**YOUR ASSIGNMENT**:
Look through the records below, and copy out every line that holds the string "entry".

**DATA**:
(** C7, as stated, fails on the order: record 2 is edited before record
    10, and the entry of record 10 comes first, its identifier being the
    smaller key. *)
Lemma getPendingUpdates_order_counterexample :
  map TOSDatabase.editKey twoEdits
  = ["2-SHIFT-1000"; "10-STOCK_STATUS-1001"]%string
  /\ option_map (fun db' => map pu_id (TOSDatabase.getPendingUpdates db'))
                (TOSDatabase.applyEdits twoRecordDb twoEdits)
     = Some ["10-STOCK_STATUS-1001"; "2-SHIFT-1000"]%string.
Proof. split; vm_compute; reflexivity. Qed.

Lemma filter_all {A : Type} (f : A -> bool) (l : list A) :
  (forall x, In x l -> f x = true) -> filter f l = l.
Proof.
  induction l as [|x l IH]; intros H; simpl; [reflexivity|].
  rewrite (H x (or_introl eq_refl)). f_equal.
  apply IH. intros y Hy. apply H. now right.
Qed.

Lemma filter_idem {A : Type} (f : A -> bool) (l : list A) :
  filter f (filter f l) = filter f l.
Proof.
  apply filter_all. intros x Hx. now apply filter_In in Hx.
Qed.

(** C8: [clearPendingUpdate] succeeds, removes the entries with the
    given id (at most one, ids being keys) and no other, leaves the
    records alone, changes nothing when no entry has the id, and does
    the same whether run once or twice. *)
Theorem clearPendingUpdate_removes_one (db : TOSDatabase.t) (id : string) :
  let db' := fst (TOSDatabase.clearPendingUpdate db id) in
  snd (TOSDatabase.clearPendingUpdate db id) = inr tt
  /\ TOSDatabase.getPendingUpdates db'
     = filter (fun p => negb (String.eqb (pu_id p) id))
              (TOSDatabase.getPendingUpdates db)
  /\ (forall p, In p (TOSDatabase.getPendingUpdates db') <->
                In p (TOSDatabase.getPendingUpdates db) /\ pu_id p <> id)
  /\ TOSDatabase.tosRecords db' = TOSDatabase.tosRecords db
  /\ ((forall p, In p (TOSDatabase.getPendingUpdates db) -> pu_id p <> id) ->
      db' = db)
  /\ fst (TOSDatabase.clearPendingUpdate db' id) = db'.
Proof.
  assert (Hdel : forall s,
    storeDelete pu_id String.compare id s
    = filter (fun p => negb (String.eqb (pu_id p) id)) s).
  { intros s. unfold storeDelete. apply filter_ext.
    intros p. now rewrite sameKey_pu_id. }
  destruct db as [recs pend].
  unfold TOSDatabase.clearPendingUpdate, TOSDatabase.getPendingUpdates,
    storeGetAll.
  simpl. rewrite !Hdel.
  split; [reflexivity|]. split; [reflexivity|]. split; [|split; [reflexivity|]].
  - intros p. rewrite filter_In, negb_true_iff, String.eqb_neq. reflexivity.
  - split.
    + intros H. f_equal. apply filter_all.
      intros p Hp. apply negb_true_iff, String.eqb_neq. now apply H.
    + now rewrite filter_idem.
Qed.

**EXERCISE RESULT**:
    10, and the entry of record 10 comes first, its identifier being the
    records alone, changes nothing when no entry has the id, and does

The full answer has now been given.